Week 4, Day 3 and Break: More JQuery, WebSockets, and React

November 27, 2016

We ended class early on Wednesday because of the holiday. Given the couple of hours that we had, my pair and I primarily worked on figuring out how to "persist" (at least until the server is reset) the hotels, restaurants, and activities that the user chooses on the days that they add them to – so, for example, if the user chooses a hotel and three restaurants on Day 2, that hotel and those restaurants will populate the itinerary every time the user switches to Day 2. We ended up doing this using arrays inside of objects inside of an object:

var days = {
  day1: {
    hotel: [],
    restaurant: [],
    activity: []
  }
};

The review and solution code implemented this with arrays of hotels, restaurants, and activities as properties on a Day constructor, and then built show/hideButton, add/removeAttraction, etc. functions on the prototype. I basically completely forgot things like classes and prototypes existed while we were working through the workshop, but it makes much more sense than the way we did it. It's a lot cleaner and modular (as opposed to our way, in which we were doing everything somewhat haphazardly and very discordantly).

A couple of other JQuery practices that I saw in the review that I definitely want to keep in mind and implement going forward are:

  • Saving parts of the DOM as variables so JQuery doesn't have to go looking for the element every single time you call it, as well as for better readability.
  • Let's say you have a div with an id of optionsPanel, saved as a JQuery variable with the same name. Inside that div, you have an element with the id hotel-choices. Instead of getting the latter element with $hotelSelect = $("#hotel-choices") and forcing JQuery to start searching from the top of the DOM every time, you can utilize the optionsPanel div, and get that element with $hotelSelect = $optionsPanel.find('#hotel-choices'). It doesn't make a huge difference in terms of performance for a small app like this, but I can see how it could be useful when you're building out things on a larger scale.
  • Using HTML5 data attributes in certain situations instead of using classes. An extra bonus of doing this is that you can use JQuery's data method to easily access the value.
  • The revealing module pattern – using IIFEs to do everything that you don't want polluting the global space, and then returning an object containing a very small subset of the module to reveal globally.

This workshop also made me realize that I need to get better at architecting and designing the code itself – how to make code modular instead of one giant file with global variables everywhere, when should you use prototypes, how to create sensible connections between different elements and data, etc.


We've subsequently had the last four days off, although I've been working ahead in an effort to not fall behind in the two days I'll be missing this week for Node.js Interactive North America.

I learned about TCP vs. IP protocols, event emitters, websockets, and rooms and namespaces, and then built a "World Wide Whiteboard" – an app that allows a user to "draw" something on a Microsoft Paint-like interface, and the drawing appears in real-time for all of the other users connected to the server. After the basic functionality was built, I added in the ability to join rooms, so that you could go into a specific room and whatever was drawn would only be broadcasted to other users in that room.

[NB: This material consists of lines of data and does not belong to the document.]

(* ===== verification/PipelineText.v ===== *)
(** * PipelineText: field names in SQL, lines of JSON, object keys

    Field names of events become columns of a table: a reader of SQL identifiers finds exactly the columns, whatever the
    names are.  Events written a line each are read back.  A template that passes validation may never
    give a key. *)

From Stdlib Require Import ZArith Lia Ascii SpecFloat.
From stdpp Require Import prelude gmap sorting strings list pretty.
From S2P Require Import Prelude Text Json Script Hlc Identity Envelope Kv Cron Claim Manifest Quorum DataAudit Observability Store Node NodeFacts Resource Workflow Storage Quota R2 R2Props Pipeline PipelineProps.
Open Scope Z_scope.

Lemma sappend_cons c (a b : string) : (String c a ++ b)%string = String c (a ++ b).
Proof. reflexivity. Qed.
Lemma sappend_assoc (a b c : string) : ((a ++ b) ++ c)%string = (a ++ (b ++ c))%string.
Proof. induction a as [|x a IH]; [done|]. by rewrite !sappend_cons, IH. Qed.
Lemma sappend_nil (a : string) : (a ++ "")%string = a.
Proof. induction a as [|x a IH]; [done|]. by rewrite sappend_cons, IH. Qed.

(** ** Identifiers of SQL *)

(** The rest of a quoted identifier: a doubled quote is a quote, a single one ends it. *)
Fixpoint lex_quoted (acc s : string) : option (string * string) :=
  match s with
  | EmptyString => None
  | String c s' =>
      if bool_decide (c = QUOTE34) then
        match s' with
        | String c' s'' => if bool_decide (c' = QUOTE34) then lex_quoted (acc ++ String c EmptyString) s'' else Some (acc, s')
        | EmptyString => Some (acc, s')
        end
      else lex_quoted (acc ++ String c EmptyString) s'
  end.
(** The columns after the first: a comma, a space and a quoted identifier each, up to the bracket that ends the statement. *)
Fixpoint lex_columns (fuel : nat) (s : string) : option (list string) :=
  match fuel with
  | O => None
  | S fuel' =>
      if bool_decide (s = ")") then Some []
      else
        match s with
        | String "," (String " " (String c s')) =>
            if bool_decide (c = QUOTE34) then
              match lex_quoted EmptyString s' with Some (column, rest) => cons column <$> lex_columns fuel' rest | None => None end
            else None
        | _ => None
        end
  end.
Definition lex_create (s : string) : option (list string) :=
  match strip_prefix "CREATE TABLE events (__rf_event TEXT NOT NULL" s with Some rest => lex_columns (S (String.length rest)) rest | None => None end.

Definition unquoted_start (s : string) : Prop := match s with String c _ => c <> QUOTE34 | EmptyString => True end.
Lemma lex_quoted_doubled acc s rest : unquoted_start rest -> lex_quoted acc (double_quotes s ++ String QUOTE34 rest) = Some ((acc ++ s)%string, rest).
Proof.
  intros Hr. revert acc. induction s as [|c s IH]; intros acc.
  - cbn [double_quotes]. change ((EmptyString ++ String QUOTE34 rest)%string) with (String QUOTE34 rest). cbn [lex_quoted]. rewrite bool_decide_true by done.
    rewrite sappend_nil. destruct rest as [|c r]; [done|]. by rewrite bool_decide_false.
  - cbn [double_quotes]. destruct (bool_decide (c = QUOTE34)) eqn:Ec.
    + apply bool_decide_eq_true in Ec as ->. rewrite !sappend_cons. cbn [lex_quoted]. rewrite !bool_decide_true by done. rewrite IH. by rewrite sappend_assoc.
    + rewrite sappend_cons. cbn [lex_quoted]. rewrite Ec, IH. by rewrite sappend_assoc.
Qed.

Definition column_text (columns : list string) : string := (String.concat "" (map (fun c => ", " ++ quoted_identifier c) columns) ++ ")")%string.
Lemma concat_empty_cons (x : string) l : String.concat "" (x :: l) = (x ++ String.concat "" l)%string.
Proof. destruct l as [|y l]; cbn [String.concat]; [by rewrite sappend_nil | done]. Qed.
Lemma column_text_cons c columns : column_text (c :: columns) = String "," (String " " (String QUOTE34 (double_quotes c ++ String QUOTE34 (column_text columns)))).
Proof.
  unfold column_text. cbn [map]. rewrite concat_empty_cons. unfold quoted_identifier. change (", " ++ ?x)%string with (String "," (String " " x)).
  rewrite !sappend_cons, !sappend_assoc. done.
Qed.
Lemma column_text_start columns : unquoted_start (column_text columns).
Proof. destruct columns as [|c l]; [done|]. by rewrite column_text_cons. Qed.
Lemma column_text_length columns : (length columns < String.length (column_text columns))%nat.
Proof.
  induction columns as [|c l IH]; [change (0 < 1)%nat; lia|]. rewrite column_text_cons. cbn [String.length length].
  assert (H : forall a b, String.length (a ++ b) = (String.length a + String.length b)%nat) by (induction a as [|x a IHa]; intros b; [done|]; rewrite sappend_cons; cbn; by rewrite IHa).
  rewrite H. cbn [String.length]. lia.
Qed.
Lemma lex_column_text fuel columns : (length columns < fuel)%nat -> lex_columns fuel (column_text columns) = Some columns.
Proof.
  revert columns. induction fuel as [|fuel IH]; intros columns Hf; [lia|]. destruct columns as [|c l]; [done|]. rewrite column_text_cons. cbn [lex_columns].
  rewrite bool_decide_false by done. rewrite bool_decide_true by done. rewrite lex_quoted_doubled by apply column_text_start.
  rewrite IH by (cbn in Hf; lia). done.
Qed.

(** C20: field names of events cannot change the statement that makes their table: read as SQL, the statement declares exactly the columns, whatever bytes
    are in their names. *)
Theorem field_names_are_only_names (columns : list string) : lex_create (create_events columns) = Some columns.
Proof.
  unfold lex_create, create_events. set (p := "CREATE TABLE events (__rf_event TEXT NOT NULL"%string).
  assert (Hp : forall x, strip_prefix p (p ++ x) = Some x).
  { intros x. generalize p. intros q. induction q as [|c q IH]; [done|]. rewrite sappend_cons. cbn [strip_prefix]. rewrite bool_decide_true by done. exact IH. }
  rewrite Hp. apply lex_column_text. assert (H := column_text_length columns). unfold column_text in *. lia.
Qed.

(** ** Lines *)

(** [serde_json] writes one line of UTF-8 with no space around it, and reads back what it wrote. *)
Record line_value {serde : SerdeJson} (v : J) : Prop := {
  line_read : from_text (to_text v) = Some v;
  line_single : contains_byte "010" (to_text v) = false;
  line_utf8 : is_utf8 (to_text v) = true;
  line_trim : trim (to_text v) = to_text v;
  line_some : is_empty (to_text v) = false
}.

Section lines.
Context {serde : SerdeJson}.

Definition lines_of (events : list J) : string := foldr (fun v acc => to_text v ++ String "010" acc)%string "" events.
Lemma split_line a s : contains_byte "010" a = false -> split "010" (a ++ String "010" s) = a :: split "010" s.
Proof.
  induction a as [|c a IH]; intros Ha.
  - change ((EmptyString ++ String "010" s)%string) with (String "010" s). cbn [split]. by rewrite bool_decide_true.
  - cbn [contains_byte] in Ha. apply orb_false_iff in Ha as [Hc Ha]. rewrite sappend_cons. cbn [split]. by rewrite Hc, IH.
Qed.
Lemma split_lines events : Forall line_value events -> split "010" (lines_of events) = map to_text events ++ [EmptyString].
Proof. induction 1 as [|v l Hv _ IH]; [done|]. cbn [lines_of foldr map]. rewrite split_line by by apply line_single. cbn [app]. by rewrite <- IH. Qed.
Lemma parse_lines events index got : Forall line_value events -> Z.of_nat (length got) + Z.of_nat (length events) <= MAX_EVENTS_PER_REQUEST -> parse_lines_go false index got (map to_text events) = Ok (got ++ events).
Proof.
  intros Hv. revert index got. induction Hv as [|v l Hv _ IH]; intros index got Hl; cbn [map parse_lines_go]; [by rewrite app_nil_r|].
  rewrite (line_utf8 v), (line_trim v), (line_some v), (line_read v) by done. cbn [negb]. cbn [length] in Hl.
  rewrite (proj2 (Z.ltb_ge _ _)) by lia. rewrite IH by (rewrite length_app; cbn [length]; lia). by rewrite <- app_assoc.
Qed.
Lemma jsonl_lines l events : map ev_payload l = map to_text events -> jsonl l = as_bytes (lines_of events).
Proof.
  revert events. induction l as [|e l IH]; intros [|v events] H; try done. injection H as He Hl. cbn [lines_of foldr]. rewrite as_bytes_app. cbn [as_bytes].
  rewrite <- He. unfold jsonl in *. cbn [map concat]. rewrite (IH events Hl), <- app_assoc. done.
Qed.
End lines.


(** ** Keys that are never given *)

Section keys.
Context {crypto : Crypto} {hex : Hex} {serde : SerdeJson} {md : Md5}.
Context (gzip : bytes -> bytes) (date_of : Z -> option (Z * Z * Z * Z)) (error_text : PipeError -> string) (schema_compiles : J -> bool).

Definition stray_template : string := "{x}{batchId}".
Definition no_key (template : string) : Prop := forall pipeline batch t, exists e, render_key date_of pipeline template batch t = Err e.
Lemma stray_no_key : no_key stray_template.
Proof.
  intros pipeline batch t. unfold render_key. destruct (date_of t) as [[[[y m] d] h]|]; [|by eexists]. exists UnknownPlaceholder.
  replace (contains_byte "{" _) with true; [done|]. reflexivity.
Qed.
Definition not_batch (s : PStmt) : Prop := match s with PutBatch _ | OnStores _ => False | _ => True end.
Lemma not_batch_issues v name spec force : no_key (output_key_template spec) -> issues not_batch (flush_once gzip date_of error_text v name (Some spec) force).
Proof.
  intros Hk. unfold flush_once, pl_ensure_schema. apply issues_if; [done|]. destruct (live_bucket _ _); [|done]. apply issues_if; [by destruct force|].
  do 4 (apply issues_bind; [first [by apply issues_exec | auto with issues]|]; intros ?). destruct (select_batch _ _ _ _) as [[|first l] bytes]; [done|].
  apply issues_if; [done|]. apply issues_bind; [by apply issues_exec|]. intros n. apply issues_if; [apply issues_bind; [by apply issues_exec | done]|].
  assert (Hs : forall l oldest, issues not_batch (store_batch gzip date_of error_text v name spec l oldest)).
  { intros l' oldest. unfold store_batch. apply issues_bind; [auto with issues|]. intros created.
    destruct (Hk name (batch_id (map ev_id l')) oldest) as [e He]. by rewrite He. }
  unfold flush_claimed, batch_by_id, delete_leased. apply issues_bind; [auto with issues|]. intros [row|]; [|apply Hs]. apply issues_if; [|apply Hs].
  apply issues_bind; [|done]. apply issues_bind; [by apply issues_exec | done].
Qed.
End keys.

(** A template with an unknown placeholder passes validation, and no flush of such a pipeline ever stores a batch or records a failure. *)
Theorem stray_placeholder_stops_the_pipeline {crypto : Crypto} {hex : Hex} {serde : SerdeJson} {md : Md5} gzip date_of error_text schema_compiles :
  exists spec, validate_pipeline schema_compiles spec = Ok tt /\
    forall v name force, issues not_batch (flush_once gzip date_of error_text v name (Some spec) force).
Proof.
  exists (mkPipelineSpec "" "out" stray_template 1024 60 None None false "" [] []). split; [by vm_compute|].
  intros v name force. apply not_batch_issues, stray_no_key.
Qed.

I also did a lot of ES6-ing and then started learning React, although I have yet to start the workshop or build anything substantial. I've been really excited about this part of the curriculum, as I've used React before at a hackathon but (1) the learning process was not any kind of smooth – it was very much learning on-the-fly and only what I absolutely needed to know at the specific moment I was building a feature, and (2) we were under a heavy time-crunch, so there wasn't any kind of depth happening. I'm excited to get actually learn how and why things work, and how powerful it can be when you're not constricted to only 36 hours!


I also did fun things like make around 10 pounds of macaroni and cheese (including, but not limited to, 12 cups of dry pasta + 3 pounds of cheese + an entire half gallon of whole milk + a stick and a half of butter), attend my boyfriend's giant Thanksgiving dinner (and ate so much delicious food), saw Fantastic Beasts and Where to Find Them and allowed my inner Harry Potter nerd geek out for a bit, went out with friends, caught up on West World (GREAT show), and watched some old Office episodes. Though I did do a fair amount of work, it was a nice break from the 12-ish-hour-per-day grind that our days typically are.